Ruyin-Tan Arash Hospital or Ruin-Tan Arash Hospital (بیمارستان آرش رویین‌تن) is a General Women's Hospital located in Tehranpars, an eastern suburb of Tehran in Iran.

The hospital was founded in 1971 as Aresh Polyclinic at 126 Rashid Avenue, Tehran Pars, by Arbab Hormoz Aresh for his son (Rohinton Aresh), and bequeathed by him to the Red Crescent. The Ministry of Health took it over at the start of the Islamic Revolution, in 1978. In 1985, Tehran University of Medical Sciences (TUMS) took it over as an educational, research and treatment center for gynecology and obstetrics, with 128 active beds.

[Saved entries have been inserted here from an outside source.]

(** * exif-search-mcp: the metadata filter-and-copy engine of [src/cli.ts]

    A shallow embedding of the functions of [src/cli.ts] and the proofs of
    the properties its specification states about them.

    Modelling conventions.
    - A JavaScript string is the list of its UTF-16 code units ([jsstring]);
      [js] turns an ASCII literal into one.  Comparison with [<] and [>] is
      the lexicographic order on code units, [\s] and [trim] use the
      ECMAScript WhiteSpace and LineTerminator code units, [\d] is [0-9].
    - A JavaScript number that arrives through JSON (record fields, filter
      bounds) is the exact rational value of the double ([Q]); an optional
      field is an [option].  Every finite double is a rational, and the
      loop only compares and negates the numbers it reads, so nothing is
      lost there.
    - [haversineMeters] computes in IEEE binary64, with rounding and NaN:
      its numbers are Rocq's primitive floats, [Math.sqrt] is the IEEE
      square root, and [Math.sin], [Math.cos], [Math.atan2] and the power
      operator, which ECMAScript leaves to the implementation, are
      operations of the class [Platform].  The same formula over the real
      numbers, [haversine_exact], is kept beside it for comparison.
    - The file system, the clock, the extraction tool and the library
      functions ([path.join], [path.basename], [toLowerCase]) are
      operations of the class [Platform] too; [filterAndCopy] threads the
      state of the world through them and may fail. *)

From Stdlib Require Import Floats.
From Stdlib Require Import String Ascii.
From Stdlib Require Import List NArith ZArith QArith Reals Qreals Lra Lia Bool.
Import ListNotations.

(* ================================================================= *)
(** ** JavaScript strings *)

Definition codeunit := N.
Definition jsstring := list codeunit.

Definition js (s : string) : jsstring :=
  map N_of_ascii (list_ascii_of_string s).

Definition hyphen : codeunit := 45%N.
(** X18: The validator of every key is a well-formed weak entity tag of fixed
    size: [W/], a double quote, 32 lower-case hexadecimal digits and a
    double quote, 36 characters in all; the quoted part holds no quote
    and the tag is never empty. *)
Theorem validator_shape file_path :
  String.length (validator file_path) = 36%nat /\
  exists digest,
    validator file_path = "W/" ++ PyStr.quote ++ digest ++ PyStr.quote /\
    String.length digest = 32%nat /\
    all_chars is_lower_hex digest = true.
Proof.
  destruct (digest_shape (MD5.bytes_of file_path)) as [Hlen Hrange].
  assert (H32 : String.length (MD5.hexdigest file_path) = 32%nat)
    by (unfold MD5.hexdigest; now rewrite hex_length, Hlen).
  split.
  - unfold validator. rewrite !append_length, H32. reflexivity.
  - exists (MD5.hexdigest file_path). split; [reflexivity|].
    split; [exact H32|]. now apply hex_lower.
Qed.

End ValidatorShape.


(** ** Sizes *)

Section Sizes.
Local Open Scope Z_scope.

Example filesize_zero : filesizeformat_filter (TInt 0) = "0B".
Proof. reflexivity. Qed.

Example filesize_kilobyte_and_half : filesizeformat_filter (TInt 1536) = "1.50KB".
Proof. reflexivity. Qed.

Example filesize_tie_to_even_down : filesizeformat_filter (TInt 1152) = "1.12KB".
Proof. reflexivity. Qed.

Example filesize_tie_to_even_up : filesizeformat_filter (TInt 1408) = "1.38KB".
Proof. reflexivity. Qed.

Example filesize_petabyte : filesizeformat_filter (TInt (2 ^ 53 - 1)) = "8.00PB".
Proof. vm_compute. reflexivity. Qed.

Example float_rounds_beyond_53_bits :
  float_of_int (2 ^ 53 + 1) = Some (2 ^ 53) /\
  float_of_int (2 ^ 53 + 3) = Some (2 ^ 53 + 4) /\
  float_of_int (- (2 ^ 53 + 1)) = Some (- 2 ^ 53) /\
  float_of_int (2 ^ 1024 - 2 ^ 970 - 1) = Some (2 ^ 1024 - 2 ^ 971) /\
  float_of_int (2 ^ 1024 - 2 ^ 970) = None.
Proof. vm_compute. repeat split. Qed.

Example filesize_of_rounded_float :
  filesizeformat_filter (TInt (-9007199254740993)) = "-9007199254740992B".
Proof. vm_compute. reflexivity. Qed.

Lemma round_half_even_near (a den : Z) :
  0 < den ->
  2 * Z.abs (round_half_even a den * den - a) <= den.
Proof.
  intros Hden. unfold round_half_even.
  pose proof (Z.div_mod a den ltac:(lia)) as Ha.
  pose proof (Z.mod_pos_bound a den Hden) as Hr.
  set (q := a / den) in *. set (r := a mod den) in *.
  destruct (Z.ltb_spec den (2 * r)); [nia|].
  destruct (Z.eqb_spec (2 * r) den); [|nia].
  pose proof (Z.mod_pos_bound q 2 ltac:(lia)) as Hm.
  assert (q mod 2 = 0 \/ q mod 2 = 1) as [-> | ->] by lia; nia.
Qed.

Lemma round_half_even_monotone (a b den : Z) :
  0 < den -> a <= b -> round_half_even a den <= round_half_even b den.
Proof.
  intros Hden Hab.
  pose proof (round_half_even_near a den Hden) as Ha.
  pose proof (round_half_even_near b den Hden) as Hb.
  destruct (Z.eq_dec a b) as [->|Hne]; [lia|].
  destruct (Z_le_gt_dec (round_half_even a den) (round_half_even b den));
    [assumption|exfalso].
  unfold round_half_even in *.
  pose proof (Z.div_mod a den ltac:(lia)) as Da.
  pose proof (Z.div_mod b den ltac:(lia)) as Db.
  pose proof (Z.mod_pos_bound a den Hden) as Ra.
  pose proof (Z.mod_pos_bound b den Hden) as Rb.
  pose proof (Z.div_le_mono a b den Hden Hab) as Hq.
  set (qa := a / den) in *. set (ra := a mod den) in *.
  set (qb := b / den) in *. set (rb := b mod den) in *.
  pose proof (Z.mod_pos_bound qa 2 ltac:(lia)) as Ma.
  pose proof (Z.mod_pos_bound qb 2 ltac:(lia)) as Mb.
  destruct (Z.ltb_spec den (2 * ra)), (Z.ltb_spec den (2 * rb));
    destruct (Z.eqb_spec (2 * ra) den), (Z.eqb_spec (2 * rb) den); nia.
Qed.

(** [round_half_even] on an exact quotient *)
Lemma round_half_even_exact (k den : Z) :
  0 < den -> round_half_even (k * den) den = k.
Proof.
  intros Hden. unfold round_half_even.
  rewrite Z.div_mul, Z.mod_mul by lia.
  destruct (Z.ltb_spec den (2 * 0)); [lia|].
  destruct (Z.eqb_spec (2 * 0) den); [lia|reflexivity].
Qed.

(** on a tie [round_half_even] answers the even neighbour *)
Lemma round_half_even_tie (a den : Z) :
  0 < den ->
  2 * Z.abs (round_half_even a den * den - a) = den ->
  Z.even (round_half_even a den) = true.
Proof.
  intros Hden. unfold round_half_even.
  pose proof (Z.div_mod a den ltac:(lia)) as Ha.
  pose proof (Z.mod_pos_bound a den Hden) as Hr.
  set (q := a / den) in *. set (r := a mod den) in *.
  destruct (Z.ltb_spec den (2 * r)); [intros; nia|].
  destruct (Z.eqb_spec (2 * r) den); [|intros; nia].
  intros _. rewrite Zeven_mod. apply Z.eqb_eq.
  rewrite Z.add_mod_idemp_r by lia.
  replace (q + q) with (q * 2) by lia. now apply Z.mod_mul.
Qed.
(** C4, amended.  When a mounted OTP instance is rendered with a new
    configured length [L], the render completes and the OTP effect runs:
    the array of cell refs is resized to [L], the refs below the new length
    being kept and the new slots getting fresh refs; the focus state is
    kept; the cell array becomes the seed's characters followed by empty
    strings up to [L] when the seed is not empty and no longer than [L]; in
    every other case the cell array is left as it is, and the [L] rendered
    cells show its values at the indices below [L] and the empty string
    where it has none. *)
Theorem C4_length_change (p : Props) (st : State) (L : Z) :
  type p = type_otp →
  array_length (otpLength p) = Some L →
  let st' := otp_init_effect p st in
  let n := Z.to_nat L in
  update p st
  = Normal (st', validation_effect p, OtpView (renderOtpInputs p L st))
  ∧ otpRefs st' = take n (otpRefs st) ++ replicate (n - length (otpRefs st)) createRef
  ∧ length (otpRefs st') = n
  ∧ otpFocusedIndex st' = otpFocusedIndex st
  ∧ (otpValue p ≠ [] → Z.of_nat (length (otpValue p)) ≤ L →
       otpValues st'
       = ((λ c, Some [c]) <$> otpValue p)
         ++ replicate (n - length (otpValue p)) (Some []))
  ∧ (otpValue p = [] ∨ L < Z.of_nat (length (otpValue p)) →
       otpValues st' = otpValues st
       ∧ cell_value <$> renderOtpInputs p L st'
         = (λ i : nat, default [] (array_get (otpValues st) (Z.of_nat i)))
           <$> seq 0 n).
Proof.
  intros Htype HL st' n.
  assert (Hint : to_int (otpLength p) = L) by (unfold to_int; by rewrite HL).
  assert (Hrefs : otpRefs st'
                  = take n (otpRefs st) ++ replicate (n - length (otpRefs st)) createRef).
  { subst st'. unfold otp_init_effect. rewrite Htype, Hint. fold n.
    rewrite for_range_append, length_take.
    replace (n - n `min` length (otpRefs st))%nat
      with (n - length (otpRefs st))%nat by lia.
    by destruct (truthy_string (otpValue p) && _). }
  split; [|split; [exact Hrefs|split; [|split; [|split]]]].
  - unfold update, render, new_Array_fill, bind. by rewrite HL, Htype, Hint.
  - rewrite Hrefs, length_app, length_take, length_replicate. lia.
  - subst st'. unfold otp_init_effect. rewrite Htype.
    by destruct (truthy_string (otpValue p) && _).
  - intros Hseed Hfits. subst st'. unfold otp_init_effect. rewrite Htype, Hint.
    fold n. destruct (otpValue p) as [|c seed] eqn:E; [done|]. cbn [truthy_string andb].
    destruct (Z.leb_spec (Z.of_nat (length (c :: seed))) L); [|lia].
    cbn [otpValues setOtpValues].
    rewrite for_range_seed by lia. by rewrite firstn_all.
  - intros Hskip.
    assert (Hvalues : otpValues st' = otpValues st).
    { subst st'. unfold otp_init_effect. rewrite Htype, Hint.
      destruct Hskip as [->|Hlong]; [reflexivity|].
      destruct (Z.leb_spec (Z.of_nat (length (otpValue p))) L); [lia|].
      by rewrite andb_false_r. }
    split; [exact Hvalues|].
    unfold renderOtpInputs. rewrite <- list_fmap_compose. fold n.
    apply list_fmap_ext. intros i x _. simpl. by rewrite Hvalues.
Qed.
Definition analysis_prompt : str :=
  join nl [
    lit "Compare these two images and provide a detailed analysis of their visual similarity.";
    [];
    lit "Analyze and rate (1-10 scale) the following aspects:";
    lit "1. Text content accuracy and completeness";
    lit "2. Layout and positioning similarity";
    lit "3. Color accuracy";
    lit "4. Font and typography matching";
    lit "5. Overall visual fidelity";
    [];
    lit "Provide a JSON response with:";
    lit "- overall_score: number (1-10, where 10 is perfect match)";
    lit "- text_accuracy: number (1-10)";
    lit "- layout_similarity: number (1-10) ";
    lit "- color_accuracy: number (1-10)";
    lit "- typography_match: number (1-10)";
    lit "- major_differences: array of strings describing key differences";
    lit "- recommendations: array of strings with improvement suggestions";
    [];
    lit "Return only valid JSON, no other text."
  ].

(** ** [generate_initial_html] *)

Definition generate_failed (e : exn) : str := lit "Failed to generate HTML: " ++ e.

(** [response.text] is read for the test and again for the result; the
    property has no effect, and the second reading gives what the first
    gave. *)
Definition generate_initial_html (image_path : str) (page_info : PageInfo)
  : R str :=
  _rate_limit;;
  try_except
    (let display_name :=
       lit "PDF Page " ++ str_of_int (page_number page_info) in
     image_file ← call (UploadFile image_path display_name)
                       (upload_file G image_path display_name);
     let prompt := initial_prompt page_info in
     response ← call (GenerateContent prompt [image_file])
                     (generate_content G prompt [image_file]);
     response_text ← lift (text G response);
     if bool_decide (response_text = []) then
       raise (lit "Empty response from Gemini API")
     else
       call (DeleteFile image_file) (delete_file G image_file);;
       ret (strip response_text))
    (λ e, raise (generate_failed e)).

(** ** [refine_html] *)

Definition refine_failed (e : exn) : str := lit "Failed to refine HTML: " ++ e.
(** * A shallow embedding of libmodbus' [modbus.c]

    The C functions of [src/modbus/modbus.c] are transcribed as Rocq
    functions over [Z].  Narrowing conversions to [uint8_t] and [uint16_t]
    are written out ([u8], [u16]); wider integers are left unbounded.
    Arrays are lists; an access outside an array (undefined in C) is a
    fault of the small state-and-fault monad [M].  System calls are
    recorded in a trace and answered from a script held in the [world]. *)

From Stdlib Require Import ZArith List Bool Lia.
Import ListNotations.
Open Scope Z_scope.

(** ** Machine integers *)

Definition u8 (z : Z) : Z := z mod 256.
Definition u16 (z : Z) : Z := z mod 65536.
Definition UINT16_MAX : Z := 65535.
Definition USHRT_MAX : Z := 65535.

Definition is_byte (z : Z) : Prop := 0 <= z < 256.
Definition bytes (l : list Z) : Prop := Forall is_byte l.
Definition len (l : list Z) : Z := Z.of_nat (length l).

(** ** Arrays *)

(** [buf[i]] as an rvalue; [None] outside the array. *)
Definition load (buf : list Z) (i : Z) : option Z :=
  if i <? 0 then None else nth_error buf (Z.to_nat i).

Fixpoint upd (n : nat) (v : Z) (l : list Z) : option (list Z) :=
  match l, n with
  | [], _ => None
  | _ :: t, O => Some (v :: t)
  | h :: t, S n' =>
      match upd n' v t with Some t' => Some (h :: t') | None => None end
  end.

(** [buf[i] = v] as is; [None] outside the array. *)
Definition store (buf : list Z) (i v : Z) : option (list Z) :=
  if i <? 0 then None else upd (Z.to_nat i) v buf.

(** [buf[i] = v] for a [uint8_t] array: the value is converted on the way. *)
Definition store8 (buf : list Z) (i v : Z) : option (list Z) :=
  store buf i (u8 v).

(** [buf[i] = v] for a [uint16_t] array. *)
Definition store16 (buf : list Z) (i v : Z) : option (list Z) :=
  store buf i (u16 v).

(** [n] bytes landing at [buf + pos], as [read], [recv] and [memcpy] do. *)
Definition blit (buf : list Z) (pos : Z) (data : list Z) : option (list Z) :=
  if (0 <=? pos) && (pos + len data <=? len buf)
  then Some (firstn (Z.to_nat pos) buf ++ data
             ++ skipn (Z.to_nat pos + length data) buf)
  else None.
(** The cancellation rules either leave the analysis alone or cancel
    it. *)
Lemma cancellation_cases (a : Analysis) (ohlcv : list Candle) (ob : OrderBook) :
  _check_signal_cancellation a ohlcv ob = a
  \/ exists r, _check_signal_cancellation a ohlcv ob = set_signal a "neutral" 0 (Some r)
               /\ match r with AgainstTrend4h _ => False | _ => True end.
Proof.
  unfold _check_signal_cancellation.
  destruct (String.eqb (final_signal a) "neutral"); [now left|].
  repeat match goal with
         | |- context [match ?x with _ => _ end] => destruct x
         end;
    first [ now left | right; eexists; split; [reflexivity|exact I] ].
Qed.

(** Whether a signal goes against the four-hour trend. *)
Lemma trend_filter_cases (trend : string) (a : Analysis) :
  let against :=
    (is_long_signal (final_signal a) && String.eqb trend "bearish")
    || (is_short_signal (final_signal a) && String.eqb trend "bullish") in
  let p := pymax 0 (probability a - 15) in
  (against = false /\ trend_filter (Some trend) a = a)
  \/ (against = true /\ p < 50 /\
      trend_filter (Some trend) a
      = set_signal a "neutral" p (Some (AgainstTrend4h trend)))
  \/ (against = true /\ 50 <= p /\
      trend_filter (Some trend) a
      = set_signal a (final_signal a) p (cancellation_reason a)).
Proof.
  cbv zeta. unfold trend_filter.
  destruct (_ || _); [|left; now split].
  right. cmp (pymax 0 (probability a - 15)) 50; [left|right]; repeat split; assumption.
Qed.
(** Two records of one volume are grouped into bars with distinct keys. *)
Lemma addBars_partitions_two_records :
  Bars disagreeing_members = [] /\
  exists exp',
    addBars disagreeing_members = Done (tt, exp') /\
    concat (map Bar.Nuggets (Bars exp')) ≡ₚ pointers (Nuggets disagreeing_members).
Proof.
  split; [reflexivity|].
  destruct (addBars_partitions_records disagreeing_members eq_refl)
    as (exp' & Hrun & _ & Hperm & _).
  exists exp'. split; [exact Hrun | exact Hperm].
Defined.

(** The bar of the swapped pair has a first member whose flag it carries. *)
Lemma bar_HasVol_is_first_member_swapped :
  Bars disagreeing_members_swapped = [] /\
  exists exp',
    addBars disagreeing_members_swapped = Done (tt, exp') /\
    forall j b, Bars exp' !! j = Some b ->
      Bar.HasVol b = true -> spec_groupHasVolume exp' b = true.
Proof.
  split; [reflexivity|].
  destruct (bar_HasVol_is_first_member disagreeing_members_swapped eq_refl)
    as (exp' & Hrun & Hbars).
  exists exp'. split; [exact Hrun|].
  intros j b Hj. exact (proj2 (Hbars j b Hj)).
Defined.

(** Five identifiers in batches of two. *)
Lemma makeBatches_five_by_two :
  1 <= 2 /\
  len ["a"; "b"; "c"; "d"; "e"]%string <= max_int /\
  exists batches,
    makeBatchesStringPointer ["a"; "b"; "c"; "d"; "e"]%string 2 = Done batches /\
    len batches = ceil_div 5 2 /\
    concat batches = ["a"; "b"; "c"; "d"; "e"]%string.
Proof.
  assert (H1 : 1 <= 2) by lia.
  assert (H2 : len ["a"; "b"; "c"; "d"; "e"]%string <= max_int)
    by (vm_compute; discriminate).
  split; [exact H1|]. split; [exact H2|].
  destruct (makeBatches_partition ["a"; "b"; "c"; "d"; "e"]%string 2 H1 H2)
    as (batches & Hrun & Hlen & _ & _ & Hcat).
  exists batches. split; [exact Hrun|]. split; [exact Hlen | exact Hcat].
Defined.
Lemma iterate_parent_rises (n : node_id) (c : node) (R : nat) :
  view_concat g n c →
  ∀ (fuel : nat) (child : node_id) (bufs : buffer_map) (acc : nat → shape_t),
  (length g ≤ fuel + rk child)%nat →
  (rk n ≤ rk child)%nat →
  parents_changed bufs0 bufs →
  (∃ cn oc, g !! child = Some cn ∧ outputs cn !! 0%nat = Some oc
            ∧ length (out_shape oc) = R) →
  (∀ m ic src, inputs c !! m = Some ic → connection ic = Some src →
     parent_of bufs src = Some (Some {| parent := (child, 0%nat); begin := acc m |})
     ∧ length (acc m) = R) →
  ∃ bufs' top off,
    iterate_parent fuel g c child bufs = Ok bufs'
    ∧ rises_to g R child top off
    ∧ parents_changed bufs bufs'
    ∧ (∀ m ic src, inputs c !! m = Some ic → connection ic = Some src →
         parent_of bufs' src
         = Some (Some {| parent := (top, 0%nat); begin := vadd (acc m) off |}))
    ∧ (∀ x, not_a_source (inputs c) x → (∀ m, below_top g child m → x ≠ (m, 0%nat)) →
         bufs' !! x = bufs !! x).
Proof.
  intros Hvc. induction fuel as [|fuel IH]; intros child bufs acc Hfuel Hrk Hsame Hchild Hinv.
  { destruct Hchild as (cn & _ & Hcn & _).
    specialize (rk_bound child (lookup_lt_Some _ _ _ Hcn)). lia. }
  destruct Hchild as (cn & child_oc & Hcn & Hco & HR).
  assert (Hstop : ∀ bufs1 : buffer_map, bufs1 = bufs → (∀ p, ¬ view_parent g child p) →
            ∃ bufs' top off,
              Ok bufs1 = Ok bufs'
              ∧ rises_to g R child top off
              ∧ parents_changed bufs bufs'
              ∧ (∀ m ic src, inputs c !! m = Some ic → connection ic = Some src →
                   parent_of bufs' src
                   = Some (Some {| parent := (top, 0%nat); begin := vadd (acc m) off |}))
              ∧ (∀ x, not_a_source (inputs c) x →
                   (∀ m, below_top g child m → x ≠ (m, 0%nat)) → bufs' !! x = bufs !! x)).
  { intros bufs1 -> Hno. exists bufs, child, (zeros R).
    split; [done|]. split; [by constructor|]. split; [apply parents_changed_refl|].
    split; [|done]. intros m ic src Hm Hc. destruct (Hinv m ic src Hm Hc) as [-> Hlen].
    by rewrite <- Hlen, vadd_zeros_r. }
  simpl.
  destruct (try_get_direct_child_concat g child) as [[p|]|e] eqn:Hdc; simpl.
  2:{ apply Hstop; [done|]. intros p [Hp _]. congruence. }
  2:{ exfalso. unfold try_get_direct_child_concat in Hdc.
      rewrite (get_output_ok (child, 0%nat) cn child_oc Hcn Hco) in Hdc. simpl in Hdc.
      destruct (connections child_oc) as [|[q k] [|]] eqn:E; try done. simpl in Hdc.
      destruct g_connected as [Hto _].
      destruct (Hto (child, 0%nat) child_oc q k) as (qn & _ & Hq & _).
      { by apply get_output_ok with cn. }
      { rewrite E. by left. }
      rewrite (opcode_of_ok _ _ _ Hq) in Hdc. simpl in Hdc. by case_decide. }
  destruct (direct_child_inv _ _ Hdc) as (oc' & k & Hoc' & Hcs & Hop).
  assert (∃ pn, g !! p = Some pn ∧ runtime_opcode pn = op_concat) as (pn & Hp & Hpop).
  { unfold opcode_at in Hop. destruct (g !! p) as [pn|]; [|done].
    exists pn. split; [done|]. simpl in Hop. congruence. }
  rewrite (proj2 (get_node_ok _ _ _) Hp). simpl.
  destruct (has_action pn) eqn:Hact.
  { apply Hstop; [done|]. intros p' [Hp' (pn' & Hg' & _ & Hact')].
    assert (p' = p) as -> by congruence. congruence. }
  assert (Hvp : view_concat g p pn) by done.
  assert (Hpar : view_parent g child p) by (split; [done|by exists pn]).
  destruct (view_parent_input _ _ Hpar) as (pn' & idx & ic & Hvp' & Hidx & Hic & Hicc & Hf).
  assert (pn' = pn) as -> by (destruct Hvp' as [? _]; congruence).
  destruct (concat_wf_input p pn idx ic _ Hvp Hic Hicc)
    as (poc & soc & Hpo & Hpb & Hax & _ & Hcb & Hso & Hrank & Hdims).
  assert (soc = child_oc) as ->.
  { rewrite (get_output_ok (child, 0%nat) cn child_oc Hcn Hco) in Hso. congruence. }
  rewrite Hidx. simpl.
  rewrite (get_output_ok (child, 0%nat) cn child_oc Hcn Hco). simpl.
  rewrite Hdims, (accumulate_extents _ _ _ (g_small _ _ Hvp))
    by (apply lookup_lt_Some in Hic; lia).
  simpl.
  rewrite HR, shape_add_at_zeros by lia. simpl.
  destruct (parents_changed_is_Some _ _ _ Hsame Hcb) as [in_buf Hin].
  destruct (parents_changed_is_Some _ _ _ Hsame Hpb) as [out_buf Hout].
  unfold buf_at. rewrite Hin. simpl. rewrite Hout. simpl.
  fold (own_begin R pn idx).
  set (cb := own_begin R pn idx).
  set (bufs1 := <[(child, 0%nat) := set_parent (Some {| parent := (p, 0%nat); begin := cb |}) in_buf]> bufs).
  assert (Hcblen : length cb = R) by apply unit_at_length.
  assert (Hnotsrc : not_a_source (inputs c) (child, 0%nat)).
  { intros ic' Hic' Hc'.
    assert (feeds g child n) as Hfn.
    { destruct Hvc as (Hn & _). by exists c, ic', 0%nat. }
    apply rk_feeds in Hfn. lia. }
  assert (Hlook : ∀ m ic' src, inputs c !! m = Some ic' → connection ic' = Some src →
            ∃ b, bufs1 !! src = Some b
                 ∧ lb_parent b = Some {| parent := (child, 0%nat); begin := acc m |}
                 ∧ length (acc m) = R).
  { intros m ic' src Hm Hc'. destruct (Hinv m ic' src Hm Hc') as [Hpar' Hlen].
    unfold parent_of in Hpar'. destruct (bufs !! src) as [b|] eqn:Hb; [|done].
    exists b. split; [|split; [|done]].
    - unfold bufs1. rewrite lookup_insert_ne; [done|]. intros <-.
      eapply Hnotsrc; [by eapply list_elem_of_lookup_2|done].
    - simpl in Hpar'. congruence. }
  assert (Hsrc : ∀ ic', ic' ∈ inputs c → ∃ src, connection ic' = Some src).
  { intros ic' Hic'. destruct (g_concats _ _ Hvc) as (oc0 & _ & _ & _ & _ & Hall & _).
    rewrite Forall_forall in Hall. destruct (Hall ic' Hic') as (_ & src & soc & ? & _). eauto. }
  destruct (shift_index_fold (p, 0%nat) cb (inputs c) bufs1 (view_concat_sources _ _ Hvc))
    as (bufs2 & Hrun2 & Hsame2 & Hset2 & Hframe2).
  { apply Forall_forall. intros ic' Hic'.
    destruct (Hsrc ic' Hic') as [src Hc'].
    apply list_elem_of_lookup in Hic' as [m Hm].
    destruct (Hlook m ic' src Hm Hc') as (b & Hb & Hbp & Hlen).
    exists src, b, {| parent := (child, 0%nat); begin := acc m |}.
    split; [done|]. split; [done|]. split; [done|]. simpl. congruence. }
  rewrite Hrun2. simpl.
  assert (Hsame1 : parents_changed bufs bufs1) by (by apply parents_changed_insert).
  destruct (IH p bufs2 (λ m, vadd (acc m) cb))
    as (bufs' & top & off & Hrun & Hrise & Hsame' & Hset' & Hframe').
  { apply rk_feeds in Hf. lia. }
  { apply rk_feeds in Hf. lia. }
  { eapply parents_changed_trans; [exact Hsame|].
    by eapply parents_changed_trans. }
  { exists pn, poc. split; [done|]. split; [done|]. congruence. }
  { intros m ic' src Hm Hc'. destruct (Hlook m ic' src Hm Hc') as (b & Hb & Hbp & Hlen).
    split.
    - apply (Hset2 ic' src b {| parent := (child, 0%nat); begin := acc m |});
        [by eapply list_elem_of_lookup_2|done|done|done].
    - rewrite vadd_length; congruence. }
  exists bufs', top, (vadd cb off). split; [done|]. split.
  { by eapply rises_step. }
  split.
  { eapply parents_changed_trans; [exact Hsame1|]. by eapply parents_changed_trans. }
  split.
  - intros m ic' src Hm Hc'. rewrite (Hset' m ic' src Hm Hc'). by rewrite vadd_assoc.
  - intros x Hx Hbelow. rewrite Hframe', Hframe2; [|done|done|].
    + unfold bufs1. rewrite lookup_insert_ne; [done|]. intros <-.
      by apply (Hbelow child (below_top_here g child p Hpar)).
    + intros m Hm. apply Hbelow. by eapply below_top_up.
Qed.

As it was the only public hospital in an area of growing population, physical space became a limitation. The Foundation of the Deprived and War Veterans agreed with TUMS in 1991 on an extension. The new building and facilities with 120 beds opened in 2003 at Eastern 196th Street, 3rd Square, Tehran Pars. The hospital also now has a research center and educational office to support research projects.

The Chairman of the hospital is Dr. Ashraf Moiini, MD, Gynecology, Obstetric and Infertility specialist. Its Director is Mohammad Reza Shahbazi Moghaddam, Msc.